→ Task to complete:
The response must contain every line from the records below that has "constructor".

→ Material shown:
(* ===== verification/MMInputCache.v ===== *)
(** * The mirrored caches of multi-modal inputs

    [vllm/v1/engine/mm_input_cache.py] and the reading and writing methods of
    [LRUCache] in [vllm/utils.py].  The client (P0) and the engine core (P1) each
    keep a cache of multi-modal inputs by hash, so that an input the other side
    has is sent as [None].  The class of [cachetools] that [LRUCache] extends is
    the parameter of [LRU.v]. *)

From S2P Require Import Prelude LRU.

Section Mirror.
Context {V : Type} `{BaseLRU V}.

(** ** [LRUCache] *)

Record LRUCache := { base : lru V; lru_hits : Z; lru_total : Z }.

(** [__getitem__], with [update_info] set. *)
Definition lru_getitem (c : LRUCache) (key : string) : LRUCache * result V :=
  match lru_data (base c) !! key with
  | Some v => ({| base := lru_touch (base c) key; lru_hits := lru_hits c + 1; lru_total := lru_total c + 1 |}, Ok v)
  | None => (c, Err KeyError)
  end.

Definition lru_get (c : LRUCache) (key : string) : LRUCache * option V :=
  match lru_data (base c) !! key with
  | Some v => ({| base := lru_touch (base c) key; lru_hits := lru_hits c + 1; lru_total := lru_total c + 1 |}, Some v)
  | None => ({| base := base c; lru_hits := lru_hits c; lru_total := lru_total c + 1 |}, None)
  end.

Definition lru_setitem (c : LRUCache) (key : string) (v : V) : LRUCache * result unit :=
  let '(b, r) := lru_set (base c) key v in
  ({| base := b; lru_hits := lru_hits c; lru_total := lru_total c |}, r).

(** ** [MirroredProcessingCache] *)

Record MirroredProcessingCache := { use_cache : bool; mm_cache : LRUCache }.

Definition set_mm_cache (v : LRUCache) (m : MirroredProcessingCache) : MirroredProcessingCache :=
  {| use_cache := use_cache m; mm_cache := v |}.

(** The loops keep what they did before they raise. *)
Fixpoint p0_loop (c : LRUCache) (l : list (V * string)) : LRUCache * result (list (option V)) :=
  match l with
  | [] => (c, Ok [])
  | (mm_input, mm_hash) :: l =>
      match lru_get c mm_hash with
      | (c, Some _) => let '(c, r) := p0_loop c l in (c, cons None <$> r)
      | (c, None) =>
          match lru_setitem c mm_hash mm_input with
          | (c, Err e) => (c, Err e)
          | (c, Ok _) => let '(c, r) := p0_loop c l in (c, cons (Some mm_input) <$> r)
          end
      end
  end.

Definition get_and_update_p0 (m : MirroredProcessingCache) (mm_inputs : list V) (mm_hashes : list string) :
    MirroredProcessingCache * result (list (option V)) :=
  if negb (length mm_inputs =? length mm_hashes) then (m, Err AssertionError)
  else if negb (use_cache m) then (m, Ok (Some <$> mm_inputs))
  else let '(c, r) := p0_loop (mm_cache m) (zip mm_inputs mm_hashes) in (set_mm_cache c m, r).

Fixpoint p1_loop (c : LRUCache) (l : list (option V * string)) : LRUCache * result (list (option V)) :=
  match l with
  | [] => (c, Ok [])
  | (mm_input, mm_hash) :: l =>
      let '(c, r) := match mm_input with
                     | None => lru_getitem c mm_hash
                     | Some v => let '(c, r) := lru_setitem c mm_hash v in (c, (fun _ => v) <$> r)
                     end in
      match r with
      | Err e => (c, Err e)
      | Ok v => let '(c, r) := p1_loop c l in (c, cons (Some v) <$> r)
      end
  end.

(** [is_list_of] looks at the first element only. *)
Definition is_list_of_inputs (l : list (option V)) : bool :=
  match l with None :: _ => false | _ => true end.

Definition get_and_update_p1 (m : MirroredProcessingCache) (mm_inputs : list (option V)) (mm_hashes : list string) :
    MirroredProcessingCache * result (list (option V)) :=
  if negb (length mm_inputs =? length mm_hashes) then (m, Err AssertionError)
  else if negb (use_cache m) then (m, if is_list_of_inputs mm_inputs then Ok mm_inputs else Err AssertionError)
  else let '(c, r) := p1_loop (mm_cache m) (zip mm_inputs mm_hashes) in (set_mm_cache c m, r).

Lemma p1_loop_length c l c' l' : p1_loop c l = (c', Ok l') -> length l' = length l.
Proof.
  revert c l'. induction l as [|[x h] l IH]; intros c l'; cbn [p1_loop]; [by intros [= <- <-]|].
  destruct (match x with Some _ => _ | None => _ end) as [c1 [v|e]]; [|done].
  destruct (p1_loop c1 l) as [c2 [l2|e]] eqn:E; cbn; intros [= <- <-]. cbn. f_equal. by eapply IH.
Qed.

Lemma p1_length m l hs m' l' : get_and_update_p1 m l hs = (m', Ok l') -> length l' = length l.
Proof.
  unfold get_and_update_p1. destruct (Nat.eqb_spec (length l) (length hs)) as [E|]; [|done]. cbn [negb].
  destruct (negb (use_cache m)).
  - destruct (is_list_of_inputs l); [|done]. by intros [= <- <-].
  - destruct (p1_loop _ _) as [c r] eqn:Ep. intros [= <- ->]. apply p1_loop_length in Ep.
    rewrite Ep, length_zip_with. lia.
Qed.

(** ** The two caches in step *)

Context `{!BaseLRULaws V}.

(** A hash names one input. *)
Definition content_ok (content : string -> V) (c : LRUCache) : Prop :=
  forall k v, lru_data (base c) !! k = Some v -> v = content k.

Lemma content_touch content c k h t :
  content_ok content c -> content_ok content {| base := lru_touch (base c) k; lru_hits := h; lru_total := t |}.
Proof. intros Hc k' v. cbn. rewrite touch_data. apply Hc. Qed.

Lemma content_set content c c' k :
  content_ok content c -> lru_setitem c k (content k) = (c', Ok tt) -> content_ok content c'.
Proof.
  intros Hc. unfold lru_setitem. destruct (lru_set (base c) k (content k)) as [b r] eqn:Eb. intros [= <- ->].
  apply set_data in Eb as [Hk Ho]. intros k' v. cbn. destruct (decide (k' = k)) as [->|Hne].
  - rewrite Hk. congruence.
  - intros Hv. apply Hc. by apply (Ho k').
Qed.

(** What the client sends makes the server redo the client's steps. *)
Lemma p1_follows content c0 c1 l c0' sent :
  base c1 = base c0 -> content_ok content c0 -> (forall x h, (x, h) ∈ l -> x = content h) ->
  p0_loop c0 l = (c0', Ok sent) ->
  length sent = length l /\ content_ok content c0' /\
  exists c1', p1_loop c1 (zip sent l.*2) = (c1', Ok (Some <$> l.*1)) /\ base c1' = base c0'.
Proof.
  revert c0 c1 sent. induction l as [|[x h] l IH]; intros c0 c1 sent Hb Hc Hl; cbn [p0_loop].
  { intros [= <- <-]. split; [done|]. split; [done|]. by exists c1. }
  assert (Hx : x = content h) by (apply Hl; by left).
  assert (Hl' : forall x h, (x, h) ∈ l -> x = content h) by (intros ? ? ?; apply Hl; by right).
  unfold lru_get. destruct (lru_data (base c0) !! h) as [v|] eqn:Eh.
  - destruct (p0_loop _ l) as [c2 [sent'|e]] eqn:Ep; cbn; intros [= <- <-].
    set (k1 := {| base := lru_touch (base c1) h; lru_hits := lru_hits c1 + 1; lru_total := lru_total c1 + 1 |}).
    pose proof (fun E => IH _ k1 _ E (content_touch _ _ _ _ _ Hc) Hl' Ep) as IH'.
    destruct IH' as (H1 & H2 & c1' & H3 & H4); [cbn; by rewrite Hb|].
    split; [cbn; lia|]. split; [done|]. exists c1'.
    change (zip (None :: sent') (h :: l.*2)) with ((None : option V, h) :: zip sent' l.*2). cbn [p1_loop].
    assert (lru_getitem c1 h = (k1, Ok v)) as -> by (unfold lru_getitem, k1; by rewrite Hb, Eh).
    rewrite H3. cbn. split; [|done].
    by rewrite (Hc h v Eh), <-Hx.
  - destruct (lru_setitem _ h x) as [c2 [[]|e]] eqn:Es; [|done].
    destruct (p0_loop c2 l) as [c3 [sent'|e]] eqn:Ep; cbn; intros [= <- <-].
    set (c0t := {| base := base c0 |}) in Es.
    assert (Hc2 : content_ok content c2) by (subst x; by eapply (content_set content c0t)).
    set (k1 := {| base := base c2; lru_hits := lru_hits c1; lru_total := lru_total c1 |}).
    assert (Es1 : lru_setitem c1 h x = (k1, Ok tt)).
    { unfold lru_setitem in *. cbn in Es. rewrite Hb. destruct (lru_set (base c0) h x) as [b r]. injection Es as <- ->. done. }
    destruct (IH c2 k1 _ ltac:(done) Hc2 Hl' Ep) as (H1 & H2 & c1' & H3 & H4).
    split; [cbn; lia|]. split; [done|]. exists c1'.
    change (zip (Some x :: sent') (h :: l.*2)) with ((Some x, h) :: zip sent' l.*2). cbn [p1_loop].
    rewrite Es1. cbn. by rewrite H3.
Qed.

Lemma p0_misses content c0 l c0' sent :
  content_ok content c0 -> (forall x h, (x, h) ∈ l -> x = content h) -> p0_loop c0 l = (c0', Ok sent) ->
  Forall2 (fun x s => s = None \/ s = Some x) l.*1 sent.
Proof.
  revert c0 sent. induction l as [|[x h] l IH]; intros c0 sent Hc Hl; cbn [p0_loop]; [intros [= <- <-]; constructor|].
  assert (Hx : x = content h) by (apply Hl; by left).
  assert (Hl' : forall x h, (x, h) ∈ l -> x = content h) by (intros ? ? ?; apply Hl; by right).
  unfold lru_get. destruct (lru_data (base c0) !! h) as [v|] eqn:Eh.
  - destruct (p0_loop _ l) as [c2 [sent'|e]] eqn:Ep; cbn; intros [= <- <-]. constructor; [by left|].
    by apply (fun H => IH _ _ H Hl' Ep), content_touch.
  - destruct (lru_setitem _ h x) as [c2 [[]|e]] eqn:Es; [|done].
    destruct (p0_loop c2 l) as [c3 [sent'|e]] eqn:Ep; cbn; intros [= <- <-]. constructor; [by right|].
    apply (fun H => IH _ _ H Hl' Ep). subst x. by eapply (content_set content {| base := base c0 |}).
Qed.

End Mirror.

(** ** Properties *)

(** Mirrored caching loses nothing.  If the two caches have the same contents
    and order, and a hash names one input, then whatever the client sends - each
    input, or [None] for it - the server's call raises nothing, returns exactly
    the client's inputs, and afterwards the two caches are the same again. *)
Theorem mirrored_roundtrip {V} `{BaseLRU V} `{!BaseLRULaws V} content (m0 m1 m0' : MirroredProcessingCache)
    (mm_inputs : list V) mm_hashes sent :
  use_cache m1 = use_cache m0 -> base (mm_cache m1) = base (mm_cache m0) -> content_ok content (mm_cache m0) ->
  (forall x h, (x, h) ∈ zip mm_inputs mm_hashes -> x = content h) ->
  get_and_update_p0 m0 mm_inputs mm_hashes = (m0', Ok sent) ->
  Forall2 (fun x s => s = None \/ s = Some x) mm_inputs sent /\ content_ok content (mm_cache m0') /\
  exists m1', get_and_update_p1 m1 sent mm_hashes = (m1', Ok (Some <$> mm_inputs)) /\
    use_cache m1' = use_cache m0' /\ base (mm_cache m1') = base (mm_cache m0').
Proof.
  intros Hu Hb Hc Hl. unfold get_and_update_p0, get_and_update_p1. rewrite Hu.
  destruct (Nat.eqb_spec (length mm_inputs) (length mm_hashes)) as [Hlen|]; [|done]. cbn [negb].
  destruct (use_cache m0) eqn:Eu; cbn [negb].
  - destruct (p0_loop _ _) as [c r] eqn:Ep. intros [= <- ->].
    destruct (p1_follows content _ _ _ _ _ Hb Hc Hl Ep) as (H1 & H2 & c1' & H3 & H4).
    pose proof (p0_misses content _ _ _ _ Hc Hl Ep) as H5.
    rewrite fst_zip in H3, H5 by lia. rewrite snd_zip in H3 by lia. split; [done|]. split; [done|].
    rewrite H1, length_zip_with, Hlen, Nat.min_id, Nat.eqb_refl. cbn [negb]. rewrite H3.
    eexists. split; [done|]. split; [cbn; congruence|done].
  - intros [= <- <-]. split; [|split; [done|]].
    + apply Forall2_fmap_r. apply Forall_Forall2_diag. apply Forall_forall. by right.
    + rewrite length_fmap, Hlen, Nat.eqb_refl. cbn [negb]. exists m1. split; [|by rewrite Hu, Eu].
      by destruct mm_inputs.
Qed.

Definition empty_mirror : MirroredProcessingCache (V := nat) (H := Sized.sized_lru id 10) :=
  {| use_cache := true; mm_cache := {| base := [] : lru nat (BaseLRU := Sized.sized_lru id 10); lru_hits := 0; lru_total := 0 |} |}.

(** An image twice in one request, and another one. *)
Lemma mirrored_roundtrip_witness :
  exists m0' sent m1', get_and_update_p0 empty_mirror [4; 5; 4] ["a"; "b"; "a"] = (m0', Ok sent) /\
    sent = [Some 4; Some 5; None] /\
    get_and_update_p1 empty_mirror sent ["a"; "b"; "a"] = (m1', Ok [Some 4; Some 5; Some 4]) /\
    base (mm_cache m1') = base (mm_cache m0').
Proof.
  set (content := fun h : string => if bool_decide (h = "a") then 4 else 5).
  assert (exists m0', get_and_update_p0 empty_mirror [4; 5; 4] ["a"; "b"; "a"] = (m0', Ok [Some 4; Some 5; None]))
    as [m0' E0] by (eexists; reflexivity).
  destruct (mirrored_roundtrip (H := Sized.sized_lru id 10) (BaseLRULaws0 := Sized.sized_laws id 10) content empty_mirror empty_mirror m0' [4; 5; 4] ["a"; "b"; "a"] [Some 4; Some 5; None])
    as (_ & _ & m1' & H1 & _ & H2).
  - reflexivity.
  - reflexivity.
  - intros k v Hv. cbn in Hv. rewrite lookup_empty in Hv. discriminate.
  - intros x h Hin. repeat (apply elem_of_cons in Hin as [Hin|Hin]; [injection Hin as -> ->; reflexivity|]).
    apply elem_of_nil in Hin. destruct Hin.
  - exact E0.
  - exists m0', [Some 4; Some 5; None], m1'. exact (conj E0 (conj eq_refl (conj H1 H2))).
Defined.

(** The mirror breaks when the client's call raises midway: the entries it
    made before stay.  With a cache of ten, a request with an image of four and
    one of eleven is refused at the client; a later request with the first image
    alone is then sent as [None], and the server, which has never seen it, raises
    [KeyError]. *)
Theorem mirror_broken_by_error :
  exists m0 m0' m1', get_and_update_p0 empty_mirror [4; 11] ["a"; "b"] = (m0, Err ValueError) /\
    get_and_update_p0 m0 [4] ["a"] = (m0', Ok [None]) /\
    get_and_update_p1 empty_mirror [None] ["a"] = (m1', Err KeyError).
Proof. do 3 eexists. split; [reflexivity|]. split; reflexivity. Qed.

→ Result below:
  revert c0 sent. induction l as [|[x h] l IH]; intros c0 sent Hc Hl; cbn [p0_loop]; [intros [= <- <-]; constructor|].
  - destruct (p0_loop _ l) as [c2 [sent'|e]] eqn:Ep; cbn; intros [= <- <-]. constructor; [by left|].
    destruct (p0_loop c2 l) as [c3 [sent'|e]] eqn:Ep; cbn; intros [= <- <-]. constructor; [by right|].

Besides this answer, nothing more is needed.